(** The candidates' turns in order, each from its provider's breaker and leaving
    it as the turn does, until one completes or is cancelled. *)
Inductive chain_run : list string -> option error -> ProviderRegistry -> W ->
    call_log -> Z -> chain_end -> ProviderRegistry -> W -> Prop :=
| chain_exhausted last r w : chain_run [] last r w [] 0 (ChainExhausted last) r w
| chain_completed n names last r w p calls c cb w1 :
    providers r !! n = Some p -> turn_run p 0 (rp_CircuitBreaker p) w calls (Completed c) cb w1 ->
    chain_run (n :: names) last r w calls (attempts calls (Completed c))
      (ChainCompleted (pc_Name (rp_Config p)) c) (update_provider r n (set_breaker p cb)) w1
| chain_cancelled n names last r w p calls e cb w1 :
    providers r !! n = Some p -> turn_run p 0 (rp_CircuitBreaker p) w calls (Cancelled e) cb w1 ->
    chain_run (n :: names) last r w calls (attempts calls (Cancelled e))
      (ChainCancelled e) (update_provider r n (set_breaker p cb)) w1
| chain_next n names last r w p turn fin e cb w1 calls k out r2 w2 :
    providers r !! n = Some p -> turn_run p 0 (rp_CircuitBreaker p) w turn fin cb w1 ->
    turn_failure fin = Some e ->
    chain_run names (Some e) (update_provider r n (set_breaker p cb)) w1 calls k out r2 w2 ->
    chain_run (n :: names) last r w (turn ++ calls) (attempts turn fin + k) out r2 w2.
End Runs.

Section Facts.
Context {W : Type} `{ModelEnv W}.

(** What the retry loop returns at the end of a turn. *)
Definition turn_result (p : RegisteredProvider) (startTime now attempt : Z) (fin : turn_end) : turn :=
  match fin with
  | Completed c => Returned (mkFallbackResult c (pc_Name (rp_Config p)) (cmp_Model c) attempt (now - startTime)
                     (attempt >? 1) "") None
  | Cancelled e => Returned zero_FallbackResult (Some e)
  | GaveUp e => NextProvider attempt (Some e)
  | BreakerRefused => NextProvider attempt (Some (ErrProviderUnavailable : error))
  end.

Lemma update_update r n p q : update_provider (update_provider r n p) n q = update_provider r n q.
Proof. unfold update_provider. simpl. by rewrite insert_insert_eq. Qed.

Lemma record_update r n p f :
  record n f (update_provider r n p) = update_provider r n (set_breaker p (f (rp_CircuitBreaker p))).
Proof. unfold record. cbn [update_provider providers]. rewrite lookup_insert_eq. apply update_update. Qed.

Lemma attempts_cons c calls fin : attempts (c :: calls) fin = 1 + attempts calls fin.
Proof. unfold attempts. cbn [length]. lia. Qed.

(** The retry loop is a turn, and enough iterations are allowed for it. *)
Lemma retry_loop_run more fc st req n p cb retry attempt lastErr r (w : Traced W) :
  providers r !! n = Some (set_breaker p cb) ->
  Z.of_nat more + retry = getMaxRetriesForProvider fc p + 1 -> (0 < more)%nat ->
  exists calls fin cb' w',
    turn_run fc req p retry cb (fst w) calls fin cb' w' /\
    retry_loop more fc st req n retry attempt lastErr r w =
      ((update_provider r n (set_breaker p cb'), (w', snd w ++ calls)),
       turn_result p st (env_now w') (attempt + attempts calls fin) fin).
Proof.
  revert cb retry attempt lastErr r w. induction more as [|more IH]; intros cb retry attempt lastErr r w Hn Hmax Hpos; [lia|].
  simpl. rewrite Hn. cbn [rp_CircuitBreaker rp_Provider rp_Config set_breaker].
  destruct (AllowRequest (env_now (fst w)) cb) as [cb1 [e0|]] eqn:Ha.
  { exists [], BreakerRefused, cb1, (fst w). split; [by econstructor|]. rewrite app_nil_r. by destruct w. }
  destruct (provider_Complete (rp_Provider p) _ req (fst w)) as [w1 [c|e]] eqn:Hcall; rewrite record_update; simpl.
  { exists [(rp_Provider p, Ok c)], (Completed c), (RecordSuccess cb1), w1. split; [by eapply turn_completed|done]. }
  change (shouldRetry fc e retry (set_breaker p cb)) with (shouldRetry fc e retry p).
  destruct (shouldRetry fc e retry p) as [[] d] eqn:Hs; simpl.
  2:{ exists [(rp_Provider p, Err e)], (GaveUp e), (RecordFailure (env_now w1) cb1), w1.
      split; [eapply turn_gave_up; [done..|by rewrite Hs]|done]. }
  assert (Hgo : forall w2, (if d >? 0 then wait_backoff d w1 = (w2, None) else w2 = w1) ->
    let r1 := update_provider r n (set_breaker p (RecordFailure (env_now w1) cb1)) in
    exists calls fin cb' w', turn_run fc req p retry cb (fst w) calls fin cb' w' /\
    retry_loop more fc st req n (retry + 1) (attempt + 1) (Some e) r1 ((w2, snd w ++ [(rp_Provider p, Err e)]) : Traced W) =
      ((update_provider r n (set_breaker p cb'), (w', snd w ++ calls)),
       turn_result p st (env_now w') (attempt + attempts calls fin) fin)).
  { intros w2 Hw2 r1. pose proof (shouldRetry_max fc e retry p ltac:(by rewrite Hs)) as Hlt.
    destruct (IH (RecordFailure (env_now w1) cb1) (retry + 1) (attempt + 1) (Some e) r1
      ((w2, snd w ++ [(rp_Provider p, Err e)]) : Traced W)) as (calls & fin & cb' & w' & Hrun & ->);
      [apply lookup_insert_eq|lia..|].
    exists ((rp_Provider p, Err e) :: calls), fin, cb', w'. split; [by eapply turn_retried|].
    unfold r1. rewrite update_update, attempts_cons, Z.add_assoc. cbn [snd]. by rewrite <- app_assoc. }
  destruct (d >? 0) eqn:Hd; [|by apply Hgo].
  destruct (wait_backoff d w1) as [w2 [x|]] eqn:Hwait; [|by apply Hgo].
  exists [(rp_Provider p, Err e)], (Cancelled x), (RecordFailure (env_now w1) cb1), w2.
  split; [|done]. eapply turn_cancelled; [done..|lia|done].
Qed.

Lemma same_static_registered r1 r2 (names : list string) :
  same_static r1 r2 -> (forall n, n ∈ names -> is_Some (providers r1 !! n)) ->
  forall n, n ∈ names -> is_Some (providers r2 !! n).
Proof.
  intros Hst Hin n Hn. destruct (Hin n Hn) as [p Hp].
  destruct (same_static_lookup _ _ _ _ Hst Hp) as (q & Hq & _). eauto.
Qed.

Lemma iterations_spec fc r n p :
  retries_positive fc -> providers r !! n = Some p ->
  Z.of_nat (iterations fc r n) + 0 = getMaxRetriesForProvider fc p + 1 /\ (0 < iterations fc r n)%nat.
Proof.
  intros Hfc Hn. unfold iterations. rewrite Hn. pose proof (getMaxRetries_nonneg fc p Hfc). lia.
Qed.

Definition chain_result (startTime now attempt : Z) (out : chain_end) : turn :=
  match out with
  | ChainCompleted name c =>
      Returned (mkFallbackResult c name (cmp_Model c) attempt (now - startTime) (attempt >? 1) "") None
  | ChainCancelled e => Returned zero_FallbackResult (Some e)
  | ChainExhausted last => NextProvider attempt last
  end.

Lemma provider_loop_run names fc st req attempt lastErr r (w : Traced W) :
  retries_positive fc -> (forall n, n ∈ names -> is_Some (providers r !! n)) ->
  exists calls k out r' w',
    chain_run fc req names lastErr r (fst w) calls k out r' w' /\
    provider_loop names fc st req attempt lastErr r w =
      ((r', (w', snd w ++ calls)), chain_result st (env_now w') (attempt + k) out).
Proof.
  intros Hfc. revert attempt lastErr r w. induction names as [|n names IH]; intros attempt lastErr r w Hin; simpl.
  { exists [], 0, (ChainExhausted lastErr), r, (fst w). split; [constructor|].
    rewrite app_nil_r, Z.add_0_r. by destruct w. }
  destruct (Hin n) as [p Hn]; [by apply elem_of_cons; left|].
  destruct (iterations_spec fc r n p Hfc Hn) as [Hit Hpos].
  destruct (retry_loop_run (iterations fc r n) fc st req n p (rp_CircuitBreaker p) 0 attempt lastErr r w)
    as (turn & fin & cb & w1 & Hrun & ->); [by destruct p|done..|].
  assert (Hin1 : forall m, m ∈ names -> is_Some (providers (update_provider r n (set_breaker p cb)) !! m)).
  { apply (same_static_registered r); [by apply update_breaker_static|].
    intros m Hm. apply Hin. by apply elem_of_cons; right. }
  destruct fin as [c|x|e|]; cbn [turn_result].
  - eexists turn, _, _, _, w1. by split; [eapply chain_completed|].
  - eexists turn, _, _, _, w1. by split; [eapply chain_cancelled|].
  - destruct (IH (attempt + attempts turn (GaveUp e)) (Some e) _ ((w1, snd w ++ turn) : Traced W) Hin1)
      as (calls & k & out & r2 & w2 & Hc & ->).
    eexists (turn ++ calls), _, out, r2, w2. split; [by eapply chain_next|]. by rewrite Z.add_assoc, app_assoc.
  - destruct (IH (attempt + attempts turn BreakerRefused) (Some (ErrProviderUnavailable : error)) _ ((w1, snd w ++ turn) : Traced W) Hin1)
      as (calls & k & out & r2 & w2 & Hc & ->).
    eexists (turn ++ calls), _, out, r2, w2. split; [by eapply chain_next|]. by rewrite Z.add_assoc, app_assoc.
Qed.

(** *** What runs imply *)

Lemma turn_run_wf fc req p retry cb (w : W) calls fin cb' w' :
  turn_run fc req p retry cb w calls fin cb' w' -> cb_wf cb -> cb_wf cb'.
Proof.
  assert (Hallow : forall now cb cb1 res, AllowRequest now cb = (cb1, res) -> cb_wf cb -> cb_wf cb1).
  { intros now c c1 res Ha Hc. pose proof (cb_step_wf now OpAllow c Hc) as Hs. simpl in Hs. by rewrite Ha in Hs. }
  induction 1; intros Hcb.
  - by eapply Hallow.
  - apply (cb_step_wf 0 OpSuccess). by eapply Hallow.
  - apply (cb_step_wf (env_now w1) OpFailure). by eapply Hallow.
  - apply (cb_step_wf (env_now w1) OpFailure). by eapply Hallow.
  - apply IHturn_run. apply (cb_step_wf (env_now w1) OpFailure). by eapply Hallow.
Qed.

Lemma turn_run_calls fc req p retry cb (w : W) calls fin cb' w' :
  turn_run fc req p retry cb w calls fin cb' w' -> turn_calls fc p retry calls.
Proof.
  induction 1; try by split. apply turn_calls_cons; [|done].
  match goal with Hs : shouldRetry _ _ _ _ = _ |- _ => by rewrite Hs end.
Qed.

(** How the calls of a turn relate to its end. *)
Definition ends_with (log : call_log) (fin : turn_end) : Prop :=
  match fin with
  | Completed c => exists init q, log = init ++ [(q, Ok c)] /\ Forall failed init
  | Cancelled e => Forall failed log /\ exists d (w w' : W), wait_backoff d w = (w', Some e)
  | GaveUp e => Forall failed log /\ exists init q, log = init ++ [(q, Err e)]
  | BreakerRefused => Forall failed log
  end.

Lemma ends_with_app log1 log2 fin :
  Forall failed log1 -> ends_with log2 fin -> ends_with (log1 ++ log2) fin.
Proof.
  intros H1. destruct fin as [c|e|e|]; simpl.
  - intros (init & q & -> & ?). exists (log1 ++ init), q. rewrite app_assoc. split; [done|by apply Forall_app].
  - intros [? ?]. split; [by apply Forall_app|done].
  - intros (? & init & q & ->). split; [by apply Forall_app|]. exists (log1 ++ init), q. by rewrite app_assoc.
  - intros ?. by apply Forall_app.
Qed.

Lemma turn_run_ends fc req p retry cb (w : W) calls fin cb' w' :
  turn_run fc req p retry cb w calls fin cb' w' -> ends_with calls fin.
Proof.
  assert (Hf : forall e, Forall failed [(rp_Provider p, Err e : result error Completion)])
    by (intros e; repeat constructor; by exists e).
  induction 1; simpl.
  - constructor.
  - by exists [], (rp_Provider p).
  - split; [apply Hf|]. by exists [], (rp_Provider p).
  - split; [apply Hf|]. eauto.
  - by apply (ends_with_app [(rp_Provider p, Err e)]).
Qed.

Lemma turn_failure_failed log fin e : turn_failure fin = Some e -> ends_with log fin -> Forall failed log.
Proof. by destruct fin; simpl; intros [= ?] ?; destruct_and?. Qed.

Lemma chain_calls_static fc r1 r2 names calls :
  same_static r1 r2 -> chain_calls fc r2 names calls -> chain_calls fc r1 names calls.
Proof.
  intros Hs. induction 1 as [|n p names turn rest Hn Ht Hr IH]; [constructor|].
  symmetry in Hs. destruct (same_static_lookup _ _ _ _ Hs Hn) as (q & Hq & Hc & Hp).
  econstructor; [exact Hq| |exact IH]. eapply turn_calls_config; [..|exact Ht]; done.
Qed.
━━━━━━━━━━━━━━━━
● **EXERCISE**:
The response should be the listing above, limited to the lines between the one holding "revert cb retry" and the one holding "split; [eapply turn_gave_up;", inclusive, reproduced exactly.

● **SOLUTION TO THIS TASK**:
  revert cb retry attempt lastErr r w. induction more as [|more IH]; intros cb retry attempt lastErr r w Hn Hmax Hpos; [lia|].
  simpl. rewrite Hn. cbn [rp_CircuitBreaker rp_Provider rp_Config set_breaker].
  destruct (AllowRequest (env_now (fst w)) cb) as [cb1 [e0|]] eqn:Ha.
  { exists [], BreakerRefused, cb1, (fst w). split; [by econstructor|]. rewrite app_nil_r. by destruct w. }
  destruct (provider_Complete (rp_Provider p) _ req (fst w)) as [w1 [c|e]] eqn:Hcall; rewrite record_update; simpl.
  { exists [(rp_Provider p, Ok c)], (Completed c), (RecordSuccess cb1), w1. split; [by eapply turn_completed|done]. }
  change (shouldRetry fc e retry (set_breaker p cb)) with (shouldRetry fc e retry p).
  destruct (shouldRetry fc e retry p) as [[] d] eqn:Hs; simpl.
  2:{ exists [(rp_Provider p, Err e)], (GaveUp e), (RecordFailure (env_now w1) cb1), w1.
      split; [eapply turn_gave_up; [done..|by rewrite Hs]|done]. }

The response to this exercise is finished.